Co-fermentation with Lactobacillus curvatus LAB26 and Pediococcus pentosaceus SWU73571 for improving quality and safety of sour meat.

Lactic acid bacteria of Lactobacillus curvatus LAB26 and Pediococcus pentosaceus SWU73571 isolated from traditional sour meat were prepared to a double-starter culture for sour meat processing. The results showed that the counts of total bacteria and lactic acid bacteria in inoculating group reached 9.37 ± 0.11 log cfu/g and 8.73 ± 0.14 log cfu/g on the 30th day, and were higher than those in natural fermentation (7.02 ± 0.11 log cfu/g and 6.93 ± 0.17 log cfu/g).
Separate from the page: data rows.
(** * restaurant-pipeline: bronze / silver / gold flows

    A shallow embedding of [pipeline/flows/bronze_flow.py],
    [pipeline/flows/silver_flow.py], [pipeline/flows/gold_flow.py] and of the
    driver [run_pipeline.py], with the properties of the pipeline
    specification stated and settled over it.

    Conventions of the embedding:
    - header strings are [string]s of 8-bit characters; the embedding is
      exact on ASCII headers (Python's [str.lower] also maps non-ASCII
      letters, which the model leaves alone);
    - a data frame is a list of column labels and a list of positional rows;
    - float64 values are carried exactly: a finite value is a rational,
      and the infinities and NaN are explicit constructors; the response
      time is computed with float64 rounding ([Float64]), the means of
      the gold flow with exact arithmetic;
    - the files of the data directory are fields of a record, [None] when
      the file does not exist. *)

From Stdlib Require Import Ascii String QArith Qround Qabs Qpower Lqa.
From stdpp Require Import base tactics option list strings gmap sorting.

Local Open Scope string_scope.
Local Open Scope list_scope.

(** ** Field-name normalisation ([_to_snake], bronze_flow.py) *)

Module Snake.

Definition code (c : ascii) : nat := nat_of_ascii c.

(** Character classes of the four regular expressions. *)
Definition is_sep (c : ascii) : bool := Ascii.eqb c " "%char || Ascii.eqb c "-"%char.
Definition is_us (c : ascii) : bool := Ascii.eqb c "_"%char.
Definition is_upper (c : ascii) : bool := (65 <=? code c)%nat && (code c <=? 90)%nat.
Definition is_lower (c : ascii) : bool := (97 <=? code c)%nat && (code c <=? 122)%nat.
Definition is_digit (c : ascii) : bool := (48 <=? code c)%nat && (code c <=? 57)%nat.
(** [.] without DOTALL matches everything but the line feed. *)
Definition is_dot (c : ascii) : bool := negb (Ascii.eqb c "010"%char).

(** [re.sub(r"[ \-]+", "_", s)]: every maximal run of spaces and hyphens
    becomes one underscore.  [in_run] tells that the previous character
    belonged to the run being replaced. *)
Fixpoint sub_seps (in_run : bool) (s : list ascii) : list ascii :=
  match s with
  | [] => []
  | c :: t =>
      if is_sep c
      then (if in_run then sub_seps true t else "_"%char :: sub_seps true t)
      else c :: sub_seps false t
  end.

(** [re.sub(r"(.)([A-Z][a-z]+)", r"\1_\2", s)].  The scan is leftmost and
    non-overlapping: a match at [c] needs an upper-case letter and a
    lower-case letter right after it; group 2 then takes the upper-case
    letter and the whole run of lower-case letters (greedy [+]), and the
    scan resumes after that run. *)
Inductive word_state := Scan | CopyUpper | CopyLower.

Definition starts_word (t : list ascii) : bool :=
  match t with
  | u :: l :: _ => is_upper u && is_lower l
  | _ => false
  end.

Fixpoint sub_words (st : word_state) (s : list ascii) : list ascii :=
  match s with
  | [] => []
  | c :: t =>
      match st with
      | CopyUpper => c :: sub_words CopyLower t
      | CopyLower =>
          if is_lower c then c :: sub_words CopyLower t
          else if is_dot c && starts_word t
               then c :: "_"%char :: sub_words CopyUpper t
               else c :: sub_words Scan t
      | Scan =>
          if is_dot c && starts_word t
          then c :: "_"%char :: sub_words CopyUpper t
          else c :: sub_words Scan t
      end
  end.

(** [re.sub(r"([a-z0-9])([A-Z])", r"\1_\2", s)]: both characters of a
    match are consumed. *)
Fixpoint sub_humps (s : list ascii) : list ascii :=
  match s with
  | [] => []
  | c :: t =>
      match t with
      | u :: r =>
          if (is_lower c || is_digit c) && is_upper u
          then c :: "_"%char :: u :: sub_humps r
          else c :: sub_humps t
      | [] => [c]
      end
  end.

(** [re.sub(r"__+", "_", s)]: a run of two or more underscores becomes
    one; a single underscore is rewritten to itself.  [prev] tells that
    the previous character was an underscore. *)
Fixpoint sub_unders (prev : bool) (s : list ascii) : list ascii :=
  match s with
  | [] => []
  | c :: t =>
      if is_us c
      then (if prev then sub_unders true t else c :: sub_unders true t)
      else c :: sub_unders false t
  end.

(** [s.lstrip(chars)], [s.rstrip(chars)] and [s.strip(chars)], with the
    character set given as a predicate. *)
Fixpoint lstrip (p : ascii → bool) (s : list ascii) : list ascii :=
  match s with
  | [] => []
  | c :: t => if p c then lstrip p t else s
  end.

Fixpoint rstrip (p : ascii → bool) (s : list ascii) : list ascii :=
  match s with
  | [] => []
  | c :: t =>
      match rstrip p t with
      | [] => if p c then [] else [c]
      | r => c :: r
      end
  end.

Definition strip (p : ascii → bool) (s : list ascii) : list ascii :=
  rstrip p (lstrip p s).

(** [s.lower()] on ASCII. *)
Definition lower_char (c : ascii) : ascii :=
  if is_upper c then ascii_of_nat (code c + 32) else c.

Definition lower (s : list ascii) : list ascii := map lower_char s.

Definition snake_chars (s : list ascii) : list ascii :=
  let s := sub_seps false s in
  let s := sub_words Scan s in
  let s := sub_humps s in
  let s := sub_unders false s in
  lower (strip is_us s).

(** [_to_snake(s)] for a [str] argument. *)
Definition _to_snake (s : string) : string :=
  string_of_list_ascii (snake_chars (list_ascii_of_string s)).

(** [s = s or ""] first turns [None] into the empty string. *)
Definition _to_snake_opt (s : option string) : string :=
  _to_snake (default "" s).

(** *** Predicates on normalised names *)

(** A string [s] is free of the class [p]. *)
Definition free (p : ascii → bool) (s : list ascii) : Prop :=
  Forall (λ c, p c = false) s.

(** No two adjacent underscores; [prev] tells that an underscore comes
    right before [s]. *)
Fixpoint no_dbl (prev : bool) (s : list ascii) : bool :=
  match s with
  | [] => true
  | c :: t => if is_us c then negb prev && no_dbl true t else no_dbl false t
  end.

(** The first character is outside [p]. *)
Definition head_ok (p : ascii → bool) (s : list ascii) : Prop :=
  match s with
  | [] => True
  | c :: _ => p c = false
  end.

(** What [snake_chars] produces: no separator, no upper-case letter, no
    doubled underscore, no underscore at either end. *)
Record normal (s : list ascii) : Prop := {
  normal_sep : free is_sep s;
  normal_upper : free is_upper s;
  normal_dbl : no_dbl false s = true;
  normal_head : head_ok is_us s;
  normal_last : rstrip is_us s = s
}.

End Snake.

(** ** Values and data frames (pandas) *)

Module Frame.

(** A scalar of a column: NaN / None / NaT is [Null]; numbers are finite
    and kept in lowest terms; a timestamp is its nanoseconds since the
    epoch, in UTC. *)
Inductive scalar :=
  | Null
  | Str (s : string)
  | Num (q : Q)
  | Bool (b : bool)
  | Time (ns : Z).

(** A value of a frame read from the raw files: a scalar, or a nested
    JSON object or array of the event log. *)
#[warnings="-register-all"] Inductive pyval :=
  | Atom (a : scalar)
  | Dict (kv : list (string * pyval))
  | Arr (l : list pyval).

Class Nullable (C : Type) := null : C.
Global Instance scalar_null : Nullable scalar := Null.
Global Instance pyval_null : Nullable pyval := Atom Null.

Record DataFrame (C : Type) := mkDF {
  columns : list string;
  rows : list (list C)
}.
Global Arguments mkDF {C} _ _.
Global Arguments columns {C} _.
Global Arguments rows {C} _.

Section Ops.
Context {C : Type} `{Nullable C}.

(** [pd.DataFrame()] *)
Definition empty_frame : DataFrame C := mkDF [] [].

(** [len(df)] *)
Definition nrows (df : DataFrame C) : nat := length (rows df).

(** [df.empty]: some axis has length 0. *)
Definition is_empty (df : DataFrame C) : bool :=
  bool_decide (columns df = []) || bool_decide (rows df = []).

(** [c in df.columns] *)
Definition has_column (c : string) (df : DataFrame C) : bool :=
  bool_decide (c ∈ columns df).

(** Position of the first column labelled [c]. *)
Definition col_index (c : string) (cols : list string) : option nat :=
  fst <$> list_find (λ x, x = c) cols.

(** The cell of row [r] under label [c]; missing labels read as null. *)
Definition get_cell (cols : list string) (r : list C) (c : string) : C :=
  default null (col_index c cols ≫= λ i, r !! i).

(** [df[c]] *)
Definition column (df : DataFrame C) (c : string) : list C :=
  map (λ r, get_cell (columns df) r c) (rows df).

(** [df[c] = vals]: overwrite the column when the label exists, append
    a new last column otherwise. *)
Definition put_label (c : string) (cols : list string) : list string :=
  match col_index c cols with
  | Some _ => cols
  | None => cols ++ [c]
  end.

Definition put_cell (cols : list string) (c : string) (r : list C) (v : C)
  : list C :=
  match col_index c cols with
  | Some i => <[i:=v]> r
  | None => r ++ [v]
  end.

Definition set_column (df : DataFrame C) (c : string) (vals : list C)
  : DataFrame C :=
  mkDF (put_label c (columns df))
       (zip_with (put_cell (columns df) c) (rows df) vals).

(** [df[c] = v] with a scalar [v], broadcast to every row. *)
Definition set_column_const (df : DataFrame C) (c : string) (v : C)
  : DataFrame C :=
  set_column df c (replicate (nrows df) v).

(** [df[mask]] with the mask computed row by row. *)
Definition filter_rows (keep : list C → bool) (df : DataFrame C)
  : DataFrame C :=
  mkDF (columns df) (List.filter keep (rows df)).

(** Column labels of [pd.concat(dfs, sort=False)]: the union of the
    labels in order of first appearance. *)
Definition union_columns (acc new : list string) : list string :=
  acc ++ filter (λ c, c ∉ acc) new.

Definition concat_columns (dfs : list (DataFrame C)) : list string :=
  fold_left (λ acc df, union_columns acc (columns df)) dfs [].

(** A row re-indexed on the labels [new]: null where it has no value. *)
Definition reindex (old new : list string) (r : list C) : list C :=
  map (get_cell old r) new.

(** [pd.concat(dfs, ignore_index=True, sort=False)]: every row is
    re-indexed on the union of the labels.  The labels of each frame are
    taken to be distinct, which pandas requires to re-index. *)
Definition concat (dfs : list (DataFrame C)) : DataFrame C :=
  let cols := concat_columns dfs in
  mkDF cols (dfs ≫= λ df, map (reindex (columns df) cols) (rows df)).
Compared to natural fermentation, the double-starter culture increased the L* and a*values, amino nitrogen content, free amino acid content of sour meat significantly, and lowered the b* value, restrained the coliform count, nitrite, biogenic amines, total volatile basic nitrogen and malondialdehyde in sour meat. Moreover, the pH and water activity were reduced to 3.91 ± 0.01 and 0.831 ± 0.002, respectively. These results proved that the inoculation of double-starter culture could improve the quality and safety of sour meat. This double-starter culture has great potential for application to the manufacture of fermented meat.